The applicant sought to challenge the conclusions of primary fact made by the panel and submitted that the SRA had not investigated sufficiently to show that the applicant had acted appropriately in the circumstances.
The SDT considered that the applicant was labouring under a misconception as to the issues which had been in play before the panel.
The panel had not been considering the morality or rights and wrongs of matters between Mr and Mrs B, but rather a question fundamental to professional conduct, namely whether the applicant had favoured Mrs B’s interests over those of Mr B.
The panel had found that on the applicant’s own account he had transferred £20,000 from Mr B’s share of the sale proceeds and £80,000 from Mr B’s personal bank accounts and in so doing he favoured the interests of one client over another.
The panel had heard the applicant’s explanation as to why he was equalising Mr and Mrs B’s assets. However, that was not his decision to make and if he had believed there had been serious wrongdoing by Mr B he should immediately have ceased to act for Mr B and referred the matter to the police. Instead, he had continued to act for both Mr and Mrs B, taking Mr B’s money and paying it to Mrs B.
The findings of facts and the conclusions made by the panel, i.e. that the applicant had not acted in the best interest of each client, and had not protected Mr B’s money were not unreasonable and not outside the bounds within which reasonable disagreement was possible. The tribunal dismissed his application for review.

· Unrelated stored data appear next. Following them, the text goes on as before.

(** X17.  Whatever the names, [add_connection] leaves the superheroes as
    they are and never drops, changes or reorders a link: the links before
    the call are the first links after it, at most one link is added, and
    unless the call ends with "Connection added" nothing changes at all. *)
Theorem add_connection_keeps_files (fs : files) (name1 name2 : string) :
  superheroes_csv (add_connection fs name1 name2).1 = superheroes_csv fs
  ∧ links_csv fs `prefix_of` links_csv (add_connection fs name1 name2).1
  ∧ (length (links_csv (add_connection fs name1 name2).1)
     ≤ S (length (links_csv fs)))%nat
  ∧ ((add_connection fs name1 name2).2 ≠ Added →
     (add_connection fs name1 name2).1 = fs).
Proof.
  rewrite add_connection_filter.
  destruct (filter (λ h, hero_name h = name1) (superheroes_csv fs))
    as [|r1 [|r1' l1]];
    destruct (filter (λ h, hero_name h = name2) (superheroes_csv fs))
      as [|r2 [|r2' l2]]; cbn;
    (split; [done|]); (split; [try done; by apply prefix_app_r|]);
    (split; [try lia; rewrite length_app; cbn; lia|]); done.
Qed.

(** ** Adding a connection, then querying *)

Lemma degree_snoc (links : list Link) (e : Link) (v : Z) :
  degree (links ++ [e]) v
  = (degree links v
     + (if decide (source e = v) then 1 else 0)
     + (if decide (target e = v) then 1 else 0))%nat.
Proof.
  rewrite !degree_columns, !filter_app, !length_app.
  destruct (decide (source e = v)), (decide (target e = v));
    repeat first
      [ rewrite filter_cons_True by done
      | rewrite filter_cons_False by done ];
    cbn; lia.
Qed.

(** X18.  After a connection has been added the queries see it: there is
    one more link, the degree of each of the two ids has grown by one (by
    two when both names stand for the same id), the degree of every other
    id is as before, and each of the two ids is among the friend ids of
    the other. *)
Theorem add_connection_then_query (fs fs' : files) (name1 name2 : string) :
  add_connection fs name1 name2 = (fs', Added) →
  ∃ r1 r2,
    r1 ∈ superheroes_csv fs ∧ hero_name r1 = name1
    ∧ r2 ∈ superheroes_csv fs ∧ hero_name r2 = name2
    ∧ count_edges (links_csv fs') = S (count_edges (links_csv fs))
    ∧ (∀ v, degree (links_csv fs') v
            = (degree (links_csv fs) v
               + (if decide (hero_id r1 = v) then 1 else 0)
               + (if decide (hero_id r2 = v) then 1 else 0))%nat)
    ∧ hero_id r2 ∈ friend_ids (links_csv fs') (hero_id r1)
    ∧ hero_id r1 ∈ friend_ids (links_csv fs') (hero_id r2).
Proof.
  intros Hadd. apply add_connection_added_inv in Hadd
    as (r1 & r2 & H1 & H2 & ->).
  exists r1, r2.
  assert (r1 ∈ filter (λ h, hero_name h = name1) (superheroes_csv fs)) as Hr1
    by (rewrite H1; apply list_elem_of_here).
  assert (r2 ∈ filter (λ h, hero_name h = name2) (superheroes_csv fs)) as Hr2
    by (rewrite H2; apply list_elem_of_here).
  apply list_elem_of_filter in Hr1 as [Hn1 Hr1].
  apply list_elem_of_filter in Hr2 as [Hn2 Hr2].
  repeat split; try done; cbn [links_csv].
  - unfold count_edges. rewrite length_app. cbn. lia.
  - intros v. apply degree_snoc.
  - apply elem_of_friend_ids. left.
    exists (mkLink (hero_id r1) (hero_id r2)).
    split; [|done]. apply elem_of_app. right. apply list_elem_of_here.
  - apply elem_of_friend_ids. right.
    exists (mkLink (hero_id r1) (hero_id r2)).
    split; [|done]. apply elem_of_app. right. apply list_elem_of_here.
Qed.

Lemma add_connection_then_query_witness :
  ∃ r1 r2,
    r1 ∈ [mkHero 1 "ada" 100; mkHero 2 "bob" 101] ∧ hero_name r1 = "ada"
    ∧ r2 ∈ [mkHero 1 "ada" 100; mkHero 2 "bob" 101] ∧ hero_name r2 = "bob"
    ∧ count_edges [mkLink 2 1; mkLink 1 2] = S (count_edges [mkLink 2 1])
    ∧ (∀ v, degree [mkLink 2 1; mkLink 1 2] v
            = (degree [mkLink 2 1] v
               + (if decide (hero_id r1 = v) then 1 else 0)
               + (if decide (hero_id r2 = v) then 1 else 0))%nat)
    ∧ hero_id r2 ∈ friend_ids [mkLink 2 1; mkLink 1 2] (hero_id r1)
    ∧ hero_id r1 ∈ friend_ids [mkLink 2 1; mkLink 1 2] (hero_id r2).
Proof.
  apply (add_connection_then_query
           (mkFiles [mkHero 1 "ada" 100; mkHero 2 "bob" 101] [mkLink 2 1])
           (mkFiles [mkHero 1 "ada" 100; mkHero 2 "bob" 101]
              [mkLink 2 1; mkLink 1 2])
           "ada" "bob").
  reflexivity.
Defined.

(** X19.  Nothing is refused once the names resolve: a call that added a
    connection adds the same connection again when repeated, so the link
    is then stored twice, and giving the same name twice adds a link from
    the id to itself. *)
Theorem add_connection_repeated (fs fs' : files) (name1 name2 : string) :
  add_connection fs name1 name2 = (fs', Added) →
  ∃ e,
    links_csv fs' = links_csv fs ++ [e]
    ∧ add_connection fs' name1 name2
      = (mkFiles (superheroes_csv fs) (links_csv fs ++ [e; e]), Added)
    ∧ (name1 = name2 → source e = target e).
Proof.
  intros Hadd. apply add_connection_added_inv in Hadd
    as (r1 & r2 & H1 & H2 & ->).
  exists (mkLink (hero_id r1) (hero_id r2)). split; [done|]. split.
  - rewrite add_connection_filter. cbn [superheroes_csv links_csv].
    rewrite H1, H2, <-app_assoc. done.
  - intros <-. rewrite H1 in H2. by injection H2 as ->.
Qed.

Lemma add_connection_repeated_witness :
  ∃ e,
    links_csv (mkFiles [mkHero 1 "ada" 100] [mkLink 1 1]) = [] ++ [e]
    ∧ add_connection (mkFiles [mkHero 1 "ada" 100] [mkLink 1 1]) "ada" "ada"
      = (mkFiles (superheroes_csv (mkFiles [mkHero 1 "ada" 100] []))
           ([] ++ [e; e]), Added)
    ∧ ("ada" = "ada" → source e = target e).
Proof.
  apply (add_connection_repeated
           (mkFiles [mkHero 1 "ada" 100] [])
           (mkFiles [mkHero 1 "ada" 100] [mkLink 1 1])
           "ada" "ada").
  reflexivity.
Defined.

The applicant was ordered to pay costs of £2,943.
Hearing 19 July 2023
Reasons 10 August 2023
The SDT ordered that the respondent should be struck off the roll.
Between 17 July 2017 and 28 September 2022, the respondent had requested and received money from clients for legal services, by bank transfer into his personal bank account and in cash, which he had failed to pay into a client account or return to the client, thereby breaching rules 1.2(a), (b), (c), 14.1 and 14.3 of the SRA Accounts Rules 2011; principles 2, 4 and 6 of the SRA Principles 2011; rules 2.3, 2.4 and 2.5 of the SRA Accounts Rules 2019 and principles 2, 5 and 7 of the SRA Principles 2019.
Between 17 July 2017 and 28 September 2022, he had accepted instructions and funds from clients for legal work that was never undertaken by him, thereby breaching outcome 1.5 of the SRA Code of Conduct 2011; principles 4 and 6 of the SRA Principles 2011; paragraph 3.2 of the SRA Code of Conduct for Solicitors, RELs and RFLs and principles 2 and 7 of the SRA Principles 2019.
Between 13 April 2021 and 17 July 2021, he had failed to disclose the existence of clients he had been instructed to act for to Julia & Rana Solicitors and had failed to maintain case records for those clients when he was under a contractual duty to do so, dishonestly intending by those failures to make a gain for himself or cause a loss to Julia & Rana Solicitors, thereby breaching principles 4 and 5 of the SRA Principles 2019.
The parties had invited the SDT to deal with the allegations against the respondent in accordance with a statement of agreed facts and outcome.
Given the respondent’s admission to allegations of dishonesty and absent any exceptional circumstances advanced by him or evident on the face of the papers, the SDT was satisfied that the proposed outcome of striking him from the roll was both reasonable and proportionate in all of the circumstances.
The respondent was ordered to pay costs of £1,000.